I saw a TV show where they explained how soap & shampoo was made, worked, etc…

They said that regular shampoo has ingredient(s) in it to make it lather/foam up. This is because consumers like to see the product in action. If you have shampoo that doesn’t foam up at all, it does just as good a job but people don’t perceive that it does such a good job. They said that those no tears shampoos just leave out that ingredient(s) so therefore don’t foam up as much.

Has anyone else noticed that judging from a baby’s reaction, if you accidentally get it in their eyes the “No More Tears” stuff apparently still hurts like hell.

My son cries if he gets water in his eyes. Its just a less dramatic and sustained reaction. Babies cry as a response to anything they find unpleasant, it’s how they communicate. Try some baby shampoo, it still not a pleasant experience to get it in your eyes, its just not as bad as getting an eyeful of regular shampoo.

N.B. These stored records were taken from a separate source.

(** When [run_once] reports that it processed a job, that was the first due one
    and it has been settled. *)
Lemma run_once_settled `{!JobHandlerLaws K} now elapsed wakes w w' :
  (∀ k r, t_jobs (w_db w) !! k = Some r → 0 <= j_attempts r) →
  run_once now elapsed wakes w = (Ok true, w') →
  ∃ id r r' c, next_claimable inst now (w_db w) = Some (id, r) ∧ t_jobs (w_db w') !! id = Some r' ∧
    concluded id r now wakes w c ∧ settled (execution_finished_at now elapsed) c r r'.
Proof.
  intros Hn. unfold run_once. intros (job & w1 & Hclaim%work_call_Ok & Hk)%wm_bind_Ok.
  apply store_Ok in Hclaim as [Hclaim Ek1].
  destruct (claim_job_cases _ _ _ _ _ _ _ Hclaim) as [[_ [err ?]]|(Ho & e & He)]; [done|].
  rewrite (claim_job_run _ _ _ _ _ _ Ho He) in Hclaim.
  destruct (next_claimable inst now (w_db w)) as [[id r]|] eqn:Hnext; [|by injection Hclaim as <- _].
  injection Hclaim as <- Hdb1. exists id, r.
  pose proof (next_claimable_Some _ _ _ _ _ Hnext) as (Hid & Hc & _). specialize (Hn _ _ Hid).
  assert (t_jobs (w_db w1) !! id = Some (claimed_row lease_owner e now r)) as Hrow1 by (rewrite <-Hdb1; cbn; by rewrite lookup_insert_eq).
  assert (running_row r (claimed_row lease_owner e now r)) as Hclaimed.
  { split; [|by exists e, now]. unfold owned; cbn.
    assert (String.eqb (j_installation_id r) inst = true) as -> by (unfold claimable in Hc; by apply andb_true_iff in Hc as [-> _]).
    by rewrite !bool_decide_true. }
  unfold run_claimed in Hk. apply wm_bind_Ok in Hk as (held & w2 & Hacq%work_call_Ok & Hk).
  pose proof (acquire_keeps_jobs _ _ _ _ _ Hacq) as E2. assert (running_job id r w2) as Hrun2 by (eexists; by rewrite E2).
  destruct held; cbn [negb] in Hk.
  - apply wm_bind_Ok in Hk as (result & w3 & Hh & Hk). pose proof Hh as Hret.
    eapply (heartbeats_keep (claimed_job id e r)) in Hh; [|apply handler_keeps_jobs|exact Hrun2].
    apply wm_bind_Ok in Hk as (persisted & w4 & Hp & Hk). apply wm_bind_Ok in Hk as ([] & w5 & Hrel%work_call_Ok & Hk).
    apply wm_bind_Ok in Hk as ([] & w6 & Hg & [= <-]). unfold wgive in Hg. injection Hg as Hg <-.
    destruct persisted as [[]|err]; [|done]. apply release_keeps_jobs in Hrel. rewrite Hrel.
    destruct (persist_job_result _ _ _ w3) as [r4 w4'] eqn:E. injection Hp as -> ->.
    eapply (persist_settles (claimed_job id e r)) in E as (r' & Hr' & Hs); [|done..|exact Hh].
    exists r', (Returned result). split_and!; [done..| |done]. exists e, w2, w3. rewrite E2. split_and!; [done| |done].
    rewrite <-Ek1. by eapply acquire_keeps_rest.
  - pose proof (acquire_refused _ _ _ _ Hacq) as (ws & l & Hws & Hl & Hlo & Hle). rewrite <-Hdb1 in Hl.
    apply wm_bind_Ok in Hk as ([] & w3 & Hd%work_call_Ok & [= <-]).
    apply (update_owned_settles _ r) in Hd as [_ (row & (_ & e' & u & ->) & Hrow)]; [|done].
    eexists _, WorkspaceHeld. split_and!; [done|exact Hrow|by exists ws, l|]. split_and!; try done. by apply refund_claimed.
Qed.

(** ** The other jobs *)

(** Every job but [id] is as before. *)
Definition others_kept (id : Uuid) : relation Db := λ db db',
  ∀ k row, k ≠ id → t_jobs db !! k = Some row → t_jobs db' !! k = Some row.

#[global] Instance others_kept_relation id : TableRelation (others_kept id).
Proof. split; [split|]; [intros ???; done| |intros ????; done]. intros x y z Hxy Hyz k row Hk Hx. eauto. Qed.

#[global] Instance update_owned_others id f : Preserves (others_kept id) (update_owned inst lease_owner id f).
Proof.
  intros db r db'. rewrite update_owned_run. destruct (t_jobs db !! id) as [row|]; [destruct (owned _ _ row)|];
    intros [= <- <-]; try reflexivity. intros k row' Hk Hrow. cbn. by rewrite lookup_insert_ne.
Qed.

Lemma frames_others {A} id (m : DbM A) : Preserves (frames t_jobs) m → Preserves (others_kept id) m.
Proof. intros Hm db r db' Hrun k row _. by rewrite (Hm _ _ _ Hrun). Qed.

(** A step of the worker that keeps the other jobs, however it ends. *)
Definition OthersKept {A} (id : Uuid) (m : World K → A * World K) : Prop :=
  ∀ w r w', m w = (r, w') → others_kept id (w_db w) (w_db w').

Lemma others_ret {A} id (a : A) : OthersKept id (λ w, (a, w)).
Proof. intros ??? [= <- <-]. reflexivity. Qed.
Lemma others_store {A} id (m : DbM A) : Preserves (others_kept id) m → OthersKept id (store m).
Proof. intros Hm w r w'. unfold store. destruct (m (w_db w)) eqn:E. intros [= <- <-]. by eapply Hm. Qed.
Lemma others_call {A} id (m : World K → result StorageError.t A * World K) : OthersKept id m → OthersKept id (call m).
Proof. intros Hm w r w'. unfold call. destruct (m w) eqn:E. intros [= <- <-]. by eapply Hm. Qed.
Lemma others_bind {A B} id (m : WM A) (k : A → WM B) :
  OthersKept id m → (∀ a, OthersKept id (k a)) → OthersKept id (m ≫= k).
Proof.
  intros Hm Hk w r w'. unfold mbind, wm_bind. destruct (m w) as [[a|e] w1] eqn:E; intros Hrun.
  - transitivity (w_db w1); [by eapply Hm|by eapply Hk].
  - injection Hrun as <- <-. by eapply Hm.
Qed.

Lemma others_acquire id job now : OthersKept id (acquire_workspace job now).
Proof.
  unfold acquire_workspace. destruct (cj_workspace_id job); [|apply others_ret].
  apply others_store, frames_others. unfold try_acquire_workspace_lease.
  do 3 (apply preserves_bind; [apply _..|intros ?]).
  match goal with |- Preserves _ (if ?b then _ else _) => destruct b end; apply _.
Qed.
Lemma others_release id job : OthersKept id (release_workspace job).
Proof. intros w r w' Hrun k row _. by rewrite (release_keeps_jobs _ _ _ _ Hrun). Qed.
#[local] Hint Resolve others_ret others_store others_call others_acquire others_release : keeps.
Ltac others := walk ltac:(apply others_bind) ltac:(eauto with keeps typeclass_instances).

Lemma others_heartbeat job clock : OthersKept (cj_id job) (heartbeat job clock).
Proof. unfold heartbeat, renew_job_lease, wgive. others. Qed.

Lemma others_poll poll id : KeepsJobs (Running poll) → OthersKept id poll.
Proof.
  intros Hk w r w' Hp k row _ Hrow. inversion Hk as [|? Hrows _]; subst.
  specialize (Hrows w k row Hrow). by rewrite Hp in Hrows.
Qed.

Lemma others_finish h id : KeepsJobs h → OthersKept id (finish h).
Proof.
  induction 1 as [res|poll Hrows Hnext IH]; intros w r w'; cbn; [intros [= _ <-]; reflexivity|].
  destruct (poll w) as [h' w1] eqn:Hp. specialize (IH w w1 r w'). rewrite Hp in IH. intros Hf.
  transitivity (w_db w1); [|by apply IH]. eapply others_poll; [|exact Hp]. by constructor.
Qed.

Maybe the anesthetic rumor is from the ingredient Cocamidopropyl Betaine. The “-caine” ending is used for anesthetics related to cocaine, such as novocaine. The “-aine” in Cocamidopropyl Betaine is close enough to “-caine” to confuse some people. It isn’t an anesthetic, of course. Its description is given as “Used in shampoos, bubble baths and liquid handsoaps. Provides good foaming and foam liquid stabilization with excellent wetting properties. Compatible with anionic, cationic, and nonionic surfactants.”

Yes, many baby shampoos are “pH balanced”. The labels seldom say what particular acid or base is used to do the balancing. The term “pH balanced” appeared back when many people where still washing their hair with bar-soap, or liquid soap, rather than “modern” detergents. The high pH of cheap soap could do horrible things to hair. Now that most people use synthetic detergents the whole “pH balanced” schtick makes less persuasive ad-copy than it once did. It’s probably not entirely irrelevant yet, but it’s getting there.